| Problem description |
In the listing below, find the line with "nothing, in memory", then repeat exactly every line from the top through that one.

| Raw data |
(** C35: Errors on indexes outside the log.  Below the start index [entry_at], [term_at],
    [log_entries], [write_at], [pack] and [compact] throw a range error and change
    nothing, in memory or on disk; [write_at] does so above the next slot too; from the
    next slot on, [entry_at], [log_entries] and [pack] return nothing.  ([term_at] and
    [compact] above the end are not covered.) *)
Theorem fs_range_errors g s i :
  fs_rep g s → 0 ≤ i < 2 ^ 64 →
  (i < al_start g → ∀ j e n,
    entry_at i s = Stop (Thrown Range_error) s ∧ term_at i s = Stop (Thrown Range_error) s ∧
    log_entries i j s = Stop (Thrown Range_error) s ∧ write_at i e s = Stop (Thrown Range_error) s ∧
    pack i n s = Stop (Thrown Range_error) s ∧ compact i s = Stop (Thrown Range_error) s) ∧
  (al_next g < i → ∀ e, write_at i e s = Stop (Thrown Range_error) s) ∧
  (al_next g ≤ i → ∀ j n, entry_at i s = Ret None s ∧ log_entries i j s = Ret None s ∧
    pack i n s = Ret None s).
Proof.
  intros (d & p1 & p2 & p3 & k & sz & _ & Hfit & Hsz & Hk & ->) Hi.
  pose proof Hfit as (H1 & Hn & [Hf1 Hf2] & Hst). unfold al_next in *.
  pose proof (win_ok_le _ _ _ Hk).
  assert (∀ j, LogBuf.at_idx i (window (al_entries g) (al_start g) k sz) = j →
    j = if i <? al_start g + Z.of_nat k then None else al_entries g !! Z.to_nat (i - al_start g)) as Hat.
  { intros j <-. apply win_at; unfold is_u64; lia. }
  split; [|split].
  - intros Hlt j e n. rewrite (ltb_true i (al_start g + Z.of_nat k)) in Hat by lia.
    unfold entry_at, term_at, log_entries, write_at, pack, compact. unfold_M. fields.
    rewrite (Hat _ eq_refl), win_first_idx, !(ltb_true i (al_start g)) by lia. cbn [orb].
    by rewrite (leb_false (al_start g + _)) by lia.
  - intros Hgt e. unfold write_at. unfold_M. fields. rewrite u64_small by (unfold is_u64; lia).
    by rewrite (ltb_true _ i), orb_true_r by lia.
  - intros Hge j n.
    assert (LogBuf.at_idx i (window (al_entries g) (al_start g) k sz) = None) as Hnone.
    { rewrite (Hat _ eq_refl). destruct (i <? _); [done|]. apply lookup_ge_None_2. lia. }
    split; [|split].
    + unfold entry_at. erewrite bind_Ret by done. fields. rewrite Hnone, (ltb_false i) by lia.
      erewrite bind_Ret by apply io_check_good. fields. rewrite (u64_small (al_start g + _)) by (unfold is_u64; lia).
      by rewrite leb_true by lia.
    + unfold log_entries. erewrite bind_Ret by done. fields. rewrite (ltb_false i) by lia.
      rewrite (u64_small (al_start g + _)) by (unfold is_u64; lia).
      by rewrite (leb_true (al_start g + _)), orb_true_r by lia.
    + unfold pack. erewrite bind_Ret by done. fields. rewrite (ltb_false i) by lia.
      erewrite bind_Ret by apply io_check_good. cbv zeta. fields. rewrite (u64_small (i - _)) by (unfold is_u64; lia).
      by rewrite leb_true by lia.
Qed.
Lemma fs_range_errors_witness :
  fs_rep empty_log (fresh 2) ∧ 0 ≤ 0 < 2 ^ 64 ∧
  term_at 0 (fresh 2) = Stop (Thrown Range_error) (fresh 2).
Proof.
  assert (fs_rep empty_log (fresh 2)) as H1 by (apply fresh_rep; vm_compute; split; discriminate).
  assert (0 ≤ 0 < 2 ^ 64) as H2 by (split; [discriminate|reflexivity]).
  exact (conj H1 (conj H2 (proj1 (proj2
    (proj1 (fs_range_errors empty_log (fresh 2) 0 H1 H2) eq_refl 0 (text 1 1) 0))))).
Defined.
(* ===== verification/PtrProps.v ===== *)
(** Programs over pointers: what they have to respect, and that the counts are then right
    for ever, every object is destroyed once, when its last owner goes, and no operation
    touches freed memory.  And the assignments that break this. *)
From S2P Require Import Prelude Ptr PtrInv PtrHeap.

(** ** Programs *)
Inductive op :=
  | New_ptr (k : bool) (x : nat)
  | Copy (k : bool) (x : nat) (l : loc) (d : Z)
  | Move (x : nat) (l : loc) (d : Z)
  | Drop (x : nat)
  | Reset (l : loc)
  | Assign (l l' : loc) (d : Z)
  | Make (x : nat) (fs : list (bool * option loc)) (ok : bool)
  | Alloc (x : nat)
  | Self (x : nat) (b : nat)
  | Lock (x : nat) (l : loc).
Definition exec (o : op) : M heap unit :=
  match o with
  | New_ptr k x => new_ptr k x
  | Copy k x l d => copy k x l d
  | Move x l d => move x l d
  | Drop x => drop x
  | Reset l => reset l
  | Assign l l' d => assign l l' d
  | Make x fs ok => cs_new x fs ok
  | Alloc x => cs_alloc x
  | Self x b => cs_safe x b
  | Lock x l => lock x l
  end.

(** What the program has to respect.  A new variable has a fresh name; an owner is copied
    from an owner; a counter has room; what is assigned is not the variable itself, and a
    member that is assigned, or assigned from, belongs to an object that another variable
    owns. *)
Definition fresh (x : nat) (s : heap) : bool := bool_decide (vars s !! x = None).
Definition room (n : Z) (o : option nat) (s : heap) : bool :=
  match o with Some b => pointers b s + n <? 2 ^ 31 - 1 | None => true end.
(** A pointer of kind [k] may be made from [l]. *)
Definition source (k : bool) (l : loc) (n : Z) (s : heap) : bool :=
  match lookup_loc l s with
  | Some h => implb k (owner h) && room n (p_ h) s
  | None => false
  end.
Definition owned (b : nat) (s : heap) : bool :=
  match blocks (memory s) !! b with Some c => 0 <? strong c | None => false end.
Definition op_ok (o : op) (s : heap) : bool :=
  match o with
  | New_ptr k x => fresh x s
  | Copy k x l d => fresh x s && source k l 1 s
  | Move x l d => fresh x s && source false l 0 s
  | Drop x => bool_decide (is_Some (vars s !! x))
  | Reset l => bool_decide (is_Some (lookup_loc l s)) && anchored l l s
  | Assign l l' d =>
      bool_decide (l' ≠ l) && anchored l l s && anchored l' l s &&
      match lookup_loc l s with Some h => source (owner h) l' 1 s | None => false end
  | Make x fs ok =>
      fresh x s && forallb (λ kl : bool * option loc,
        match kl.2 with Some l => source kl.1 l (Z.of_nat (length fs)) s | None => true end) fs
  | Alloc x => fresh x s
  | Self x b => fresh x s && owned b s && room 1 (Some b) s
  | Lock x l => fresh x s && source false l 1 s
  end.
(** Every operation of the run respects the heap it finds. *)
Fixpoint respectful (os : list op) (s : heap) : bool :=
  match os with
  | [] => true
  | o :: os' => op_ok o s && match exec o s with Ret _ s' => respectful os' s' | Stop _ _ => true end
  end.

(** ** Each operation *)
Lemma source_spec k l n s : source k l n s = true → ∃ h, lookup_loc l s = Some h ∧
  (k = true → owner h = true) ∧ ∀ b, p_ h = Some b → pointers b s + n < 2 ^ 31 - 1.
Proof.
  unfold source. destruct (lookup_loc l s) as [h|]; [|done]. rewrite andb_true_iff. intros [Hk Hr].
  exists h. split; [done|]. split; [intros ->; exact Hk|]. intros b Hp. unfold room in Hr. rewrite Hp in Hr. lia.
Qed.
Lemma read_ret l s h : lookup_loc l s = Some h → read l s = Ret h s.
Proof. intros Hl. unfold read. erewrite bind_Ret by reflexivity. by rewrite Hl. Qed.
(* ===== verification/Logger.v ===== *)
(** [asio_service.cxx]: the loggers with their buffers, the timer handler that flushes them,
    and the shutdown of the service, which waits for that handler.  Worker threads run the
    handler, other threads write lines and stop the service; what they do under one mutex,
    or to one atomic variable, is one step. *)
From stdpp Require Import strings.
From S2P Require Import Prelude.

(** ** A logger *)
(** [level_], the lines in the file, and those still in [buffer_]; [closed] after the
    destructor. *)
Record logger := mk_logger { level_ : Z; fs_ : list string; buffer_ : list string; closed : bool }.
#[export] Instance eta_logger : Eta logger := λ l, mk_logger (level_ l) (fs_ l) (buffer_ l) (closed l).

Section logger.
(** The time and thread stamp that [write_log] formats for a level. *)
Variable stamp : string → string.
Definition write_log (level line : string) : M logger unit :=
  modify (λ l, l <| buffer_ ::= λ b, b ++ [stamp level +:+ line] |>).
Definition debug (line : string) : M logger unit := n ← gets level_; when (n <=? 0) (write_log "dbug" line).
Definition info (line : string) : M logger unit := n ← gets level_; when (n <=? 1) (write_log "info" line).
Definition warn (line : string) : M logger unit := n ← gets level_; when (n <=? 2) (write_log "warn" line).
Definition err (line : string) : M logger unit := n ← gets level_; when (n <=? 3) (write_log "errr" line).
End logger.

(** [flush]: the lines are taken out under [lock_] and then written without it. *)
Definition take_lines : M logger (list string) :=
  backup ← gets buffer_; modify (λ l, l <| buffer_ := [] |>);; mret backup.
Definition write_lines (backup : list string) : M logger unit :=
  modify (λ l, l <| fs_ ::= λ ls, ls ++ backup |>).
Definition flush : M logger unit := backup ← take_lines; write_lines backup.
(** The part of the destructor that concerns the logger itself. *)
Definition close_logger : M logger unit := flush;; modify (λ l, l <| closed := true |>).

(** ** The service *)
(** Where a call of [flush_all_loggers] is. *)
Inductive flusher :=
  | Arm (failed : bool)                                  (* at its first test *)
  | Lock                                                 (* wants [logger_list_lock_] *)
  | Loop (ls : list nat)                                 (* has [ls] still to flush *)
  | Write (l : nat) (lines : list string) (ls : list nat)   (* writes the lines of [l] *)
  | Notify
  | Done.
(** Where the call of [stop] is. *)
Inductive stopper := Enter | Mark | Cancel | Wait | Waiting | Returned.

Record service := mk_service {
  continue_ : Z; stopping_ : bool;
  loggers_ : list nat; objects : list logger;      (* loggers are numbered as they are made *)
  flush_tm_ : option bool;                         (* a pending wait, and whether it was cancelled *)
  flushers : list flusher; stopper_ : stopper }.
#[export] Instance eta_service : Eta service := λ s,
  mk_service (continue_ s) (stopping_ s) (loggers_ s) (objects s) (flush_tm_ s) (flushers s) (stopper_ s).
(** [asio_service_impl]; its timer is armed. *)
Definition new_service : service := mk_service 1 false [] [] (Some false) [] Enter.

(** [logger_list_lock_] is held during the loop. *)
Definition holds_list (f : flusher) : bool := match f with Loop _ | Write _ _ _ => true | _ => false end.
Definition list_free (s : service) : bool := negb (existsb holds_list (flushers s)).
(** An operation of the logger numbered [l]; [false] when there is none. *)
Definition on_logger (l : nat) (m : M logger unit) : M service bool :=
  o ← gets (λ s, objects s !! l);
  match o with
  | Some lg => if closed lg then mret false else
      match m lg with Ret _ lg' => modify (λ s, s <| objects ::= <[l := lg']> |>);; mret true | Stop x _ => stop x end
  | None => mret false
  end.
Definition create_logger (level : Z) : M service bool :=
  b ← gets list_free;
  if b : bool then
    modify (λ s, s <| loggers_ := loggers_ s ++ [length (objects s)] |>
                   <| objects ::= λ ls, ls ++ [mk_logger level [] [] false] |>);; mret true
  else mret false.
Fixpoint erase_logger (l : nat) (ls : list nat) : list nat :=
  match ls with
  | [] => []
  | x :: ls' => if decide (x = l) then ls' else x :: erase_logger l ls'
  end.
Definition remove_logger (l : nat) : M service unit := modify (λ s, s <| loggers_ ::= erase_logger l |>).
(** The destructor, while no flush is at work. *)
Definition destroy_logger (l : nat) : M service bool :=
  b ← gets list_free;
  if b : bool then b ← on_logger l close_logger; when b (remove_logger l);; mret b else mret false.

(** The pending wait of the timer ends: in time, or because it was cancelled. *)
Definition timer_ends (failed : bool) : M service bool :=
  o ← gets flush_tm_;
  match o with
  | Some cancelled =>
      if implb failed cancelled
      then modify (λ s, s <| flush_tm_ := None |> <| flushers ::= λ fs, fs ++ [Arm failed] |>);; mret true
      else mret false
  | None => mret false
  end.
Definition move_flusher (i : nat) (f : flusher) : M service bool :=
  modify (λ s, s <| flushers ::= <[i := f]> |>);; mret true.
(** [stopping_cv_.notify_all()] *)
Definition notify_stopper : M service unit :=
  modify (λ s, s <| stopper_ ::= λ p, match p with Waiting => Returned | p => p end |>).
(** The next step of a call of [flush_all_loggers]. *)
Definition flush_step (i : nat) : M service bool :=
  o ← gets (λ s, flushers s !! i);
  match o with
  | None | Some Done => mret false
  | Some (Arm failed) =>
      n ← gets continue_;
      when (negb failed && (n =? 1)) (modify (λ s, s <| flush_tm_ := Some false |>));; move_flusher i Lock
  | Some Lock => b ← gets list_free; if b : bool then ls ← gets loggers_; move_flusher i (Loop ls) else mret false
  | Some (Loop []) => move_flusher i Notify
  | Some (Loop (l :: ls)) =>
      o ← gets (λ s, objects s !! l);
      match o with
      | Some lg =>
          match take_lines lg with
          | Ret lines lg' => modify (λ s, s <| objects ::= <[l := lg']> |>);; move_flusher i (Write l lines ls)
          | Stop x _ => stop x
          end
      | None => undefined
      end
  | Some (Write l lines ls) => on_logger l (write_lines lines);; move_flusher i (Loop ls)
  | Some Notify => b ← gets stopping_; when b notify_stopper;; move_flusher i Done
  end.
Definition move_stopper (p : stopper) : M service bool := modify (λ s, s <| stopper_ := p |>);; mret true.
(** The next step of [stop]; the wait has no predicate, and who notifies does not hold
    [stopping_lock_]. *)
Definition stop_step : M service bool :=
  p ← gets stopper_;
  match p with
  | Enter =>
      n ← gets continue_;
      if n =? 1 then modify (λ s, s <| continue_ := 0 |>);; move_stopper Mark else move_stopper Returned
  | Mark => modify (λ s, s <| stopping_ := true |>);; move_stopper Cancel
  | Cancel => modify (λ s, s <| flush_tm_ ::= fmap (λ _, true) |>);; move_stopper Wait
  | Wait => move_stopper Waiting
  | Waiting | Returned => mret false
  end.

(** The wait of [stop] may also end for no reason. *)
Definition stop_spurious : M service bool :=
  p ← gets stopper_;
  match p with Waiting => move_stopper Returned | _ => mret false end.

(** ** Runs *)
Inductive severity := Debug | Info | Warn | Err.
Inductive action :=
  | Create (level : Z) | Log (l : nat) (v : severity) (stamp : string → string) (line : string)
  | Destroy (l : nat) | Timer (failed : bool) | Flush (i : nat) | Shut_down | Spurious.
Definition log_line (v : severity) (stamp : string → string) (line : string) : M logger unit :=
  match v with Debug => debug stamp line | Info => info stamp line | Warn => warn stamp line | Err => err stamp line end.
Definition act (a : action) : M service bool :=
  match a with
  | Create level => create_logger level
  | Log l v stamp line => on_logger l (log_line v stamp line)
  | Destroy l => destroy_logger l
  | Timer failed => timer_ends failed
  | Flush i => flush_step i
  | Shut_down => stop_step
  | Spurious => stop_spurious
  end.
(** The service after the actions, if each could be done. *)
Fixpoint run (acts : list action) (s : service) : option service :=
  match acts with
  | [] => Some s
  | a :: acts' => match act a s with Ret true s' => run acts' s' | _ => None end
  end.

| Response box |
(** C35: Errors on indexes outside the log.  Below the start index [entry_at], [term_at],
    [log_entries], [write_at], [pack] and [compact] throw a range error and change
    nothing, in memory or on disk; [write_at] does so above the next slot too; from the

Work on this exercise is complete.